PDPM Indian Institute of Information Technology, Design and Manufacturing, Jabalpur 482005, India.
Faculty of Informatics and Management, Center for Basic and Applied Research, University of Hradec Kralove, Rokitanskeho 62, Hradec Kralove, 50003, Czech Republic.
Comput Math Methods Med. 2020 Aug 3;2020:8303465. doi: 10.1155/2020/8303465. eCollection 2020.

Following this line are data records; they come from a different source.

Lemma compound_switch_shifts (rt rt' : TagType -> nat -> Outcome (Tag * nat))
    (id : Z) (name : string) (ct : CompoundMap) :
  (forall T, shifts k (rt T) (rt' T)) ->
  shifts k (compound_switch rt id name ct) (compound_switch rt' id name ct).
Proof.
  intros Hs pos ct' p H.
  apply compound_switch_Ok_inv in H
    as [(i & v & Hk & Hne & Hnl & Hv & ->)|(v1 & p1 & v2 & Hk & Hv1 & Hv2 & ->)];
    unfold compound_switch; rewrite Hk.
  - pose proof (Hs _ _ _ _ Hv) as Hv'.
    destruct i; try congruence; unfold emplace; now rewrite Hv'.
  - unfold emplace. rewrite (Hs _ _ _ _ Hv1). cbn [bind]. now rewrite (Hs _ _ _ _ Hv2).
Qed.

End ShiftedLoops.

Section Shift.

Variables pre data : Span.

Lemma index_shifts : shifts (length pre) (index data) (index (pre ++ data)).
Proof.
  intros pos b p. unfold index.
  rewrite nth_error_app2 by lia.
  replace (length pre + pos - length pre)%nat with pos by lia.
  destruct (nth_error data pos); intros H; inversion H; subst.
  now rewrite Nat.add_succ_r.
Qed.

Lemma check_shifts (pos : nat) (w : Z) :
  (Z.of_nat pos + w >? size data) = false ->
  (Z.of_nat (length pre + pos) + w >? size (pre ++ data)) = false.
Proof.
  unfold size. rewrite length_app. intros H.
  destruct (Z.gtb_spec (Z.of_nat pos + w) (Z.of_nat (length data))); [discriminate|].
  destruct (Z.gtb_spec (Z.of_nat (length pre + pos) + w)
              (Z.of_nat (length pre + length data))); [lia|reflexivity].
Qed.

Ltac shift_index H :=
  bind_inv H;
  match goal with
  | E : index data _ = Ok _ |- _ => rewrite (index_shifts _ _ _ E); cbn [bind]
  end.

Lemma readI8_shifts : shifts (length pre) (readI8 data) (readI8 (pre ++ data)).
Proof.
  intros pos v p. unfold readI8.
  destruct (Z.of_nat pos >? size data) eqn:C; [discriminate|].
  rewrite <- (Z.add_0_r (Z.of_nat pos)) in C.
  pose proof (check_shifts _ _ C) as C'. rewrite Z.add_0_r in C'. rewrite C'.
  intros H. shift_index H. now inversion H.
Qed.

Lemma readI16_shifts : shifts (length pre) (readI16 data) (readI16 (pre ++ data)).
Proof.
  intros pos v p. unfold readI16.
  destruct (_ >? size data) eqn:C; [discriminate|]. rewrite (check_shifts _ _ C).
  intros H. do 2 shift_index H. now inversion H.
Qed.

Lemma readI32_shifts : shifts (length pre) (readI32 data) (readI32 (pre ++ data)).
Proof.
  intros pos v p. unfold readI32.
  destruct (_ >? size data) eqn:C; [discriminate|]. rewrite (check_shifts _ _ C).
  intros H. do 4 shift_index H. now inversion H.
Qed.

Lemma readI64_shifts : shifts (length pre) (readI64 data) (readI64 (pre ++ data)).
Proof.
  intros pos v p. unfold readI64.
  destruct (_ >? size data) eqn:C; [discriminate|]. rewrite (check_shifts _ _ C).
  intros H. do 8 shift_index H. now inversion H.
Qed.

Lemma readID_shifts : shifts (length pre) (readID data) (readID (pre ++ data)).
Proof.
  intros pos v p H. unfold readID in *. bind_inv H. inversion H; subst.
  now rewrite (readI8_shifts _ _ _ E).
Qed.

Lemma subspan_shifts (offset : nat) (count : Z) (bytes : Span) :
  subspan data offset count = Some bytes ->
  subspan (pre ++ data) (length pre + offset) count = Some bytes.
Proof.
  unfold subspan, size. rewrite length_app.
  destruct (Z.ltb_spec (Z.of_nat (length data)) (Z.of_nat offset)); [discriminate|].
  destruct (Z.ltb_spec (Z.of_nat (length pre + length data))
              (Z.of_nat (length pre + offset))); [lia|].
  assert (Hk : skipn (length pre + offset) (pre ++ data) = skipn offset data).
  { rewrite skipn_app. rewrite skipn_all2 by lia.
    now replace (length pre + offset - length pre)%nat with offset by lia. }
  rewrite Hk. destruct (count =? dynamic_extent); [trivial|].
  destruct (Z.leb_spec count (Z.of_nat (length data) - Z.of_nat offset)); [|discriminate].
  destruct (Z.leb_spec count (Z.of_nat (length pre + length data)
                              - Z.of_nat (length pre + offset))); [trivial|lia].
Qed.

Lemma to_size_t_add_dynamic (a : nat) (z : Z) :
  to_size_t z = dynamic_extent -> (0 < a)%nat -> to_size_t (Z.of_nat a + z) <= Z.of_nat a - 1.
Proof.
  unfold to_size_t, dynamic_extent. intros Hz Ha.
  rewrite <- Z.add_mod_idemp_r, Hz by lia.
  replace (Z.of_nat a + (2 ^ 64 - 1)) with (Z.of_nat a - 1 + 1 * 2 ^ 64) by ring.
  rewrite Z.mod_add by lia. apply Z.mod_le; lia.
Qed.

Lemma readString_shifts : shifts (length pre) (readString data) (readString (pre ++ data)).
Proof.
  intros pos str p H. unfold readString in *. bind_inv H.
  rewrite (readI16_shifts _ _ _ E). cbn [bind].
  apply readI16_Ok_inv in E as [-> _].
  destruct (_ >? size data) eqn:C; [discriminate|].
  destruct (subspan data _ _) eqn:S; [|discriminate].
  inversion H; subst. clear C.
  rewrite (subspan_shifts _ _ _ S).
  assert (C' : (to_size_t (Z.of_nat (length pre + (pos + 2)) + z) >? size (pre ++ data))
               = false).
  { unfold size. rewrite length_app.
    match goal with
    | |- (?a >? ?b) = false => destruct (Z.gtb_spec a b) as [Hgt|]; [|reflexivity]
    end.
    exfalso. revert S. unfold subspan, size.
    destruct (Z.ltb_spec (Z.of_nat (length data)) (Z.of_nat (pos + 2))); [discriminate|].
    destruct (Z.eqb_spec (to_size_t z) dynamic_extent) as [Hd|Hd].
    - intros _.
      pose proof (to_size_t_add_dynamic (length pre + (pos + 2)) z Hd ltac:(lia)). lia.
    - destruct (Z.leb_spec (to_size_t z) (Z.of_nat (length data) - Z.of_nat (pos + 2)));
        [|discriminate].
      intros _. pose proof (to_size_t_add_le (length pre + (pos + 2)) z). lia. }
  rewrite C'. f_equal. f_equal. lia.
Qed.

Human emotion recognition has been a major field of research in the last decades owing to its noteworthy academic and industrial applications. However, most of the state-of-the-art methods identified emotions after analyzing facial images. Emotion recognition using electroencephalogram (EEG) signals has got less attention. However, the advantage of using EEG signals is that it can capture real emotion. However, very few EEG signals databases are publicly available for affective computing. In this work, we present a database consisting of EEG signals of 44 volunteers. Twenty-three out of forty-four are females. A 32 channels CLARITY EEG traveler sensor is used to record four emotional states namely, happy, fear, sad, and neutral of subjects by showing 12 videos. So, 3 video files are devoted to each emotion. Participants are mapped with the emotion that they had felt after watching each video. The recorded EEG signals are considered further to classify four types of emotions based on discrete wavelet transform and extreme learning machine (ELM) for reporting the initial benchmark classification performance. The ELM algorithm is used for channel selection followed by subband selection. The proposed method performs the best when features are captured from the gamma subband of the FP1-F7 channel with 94.72% accuracy. The presented database would be available to the researchers for affective recognition applications.
在过去的几十年中,由于其在学术和工业应用方面的显著意义,人类情感识别已成为主要的研究领域。然而,大多数最先进的方法都是在分析面部图像后识别情绪。使用脑电图 (EEG) 信号进行情感识别的关注较少。然而,使用 EEG 信号的优势在于它可以捕捉真实的情感。然而,适用于情感计算的 EEG 信号数据库非常少。在这项工作中,我们提出了一个由 44 名志愿者的 EEG 信号组成的数据库。在这 44 人中,有 23 名是女性。使用 32 通道的 CLARITY EEG 旅行者传感器通过显示 12 个视频来记录受试者的四种情绪,即快乐、恐惧、悲伤和中性。因此,每个情绪分配 3 个视频文件。参与者根据观看每个视频后的感受来映射情绪。记录的 EEG 信号进一步基于离散小波变换和极限学习机 (ELM) 进行分类,以报告初始基准分类性能。ELM 算法用于通道选择,然后是子带选择。当从 FP1-F7 通道的伽马子带中捕获特征时,该方法的性能最佳,准确率为 94.72%。该数据库将提供给研究人员,用于情感识别应用。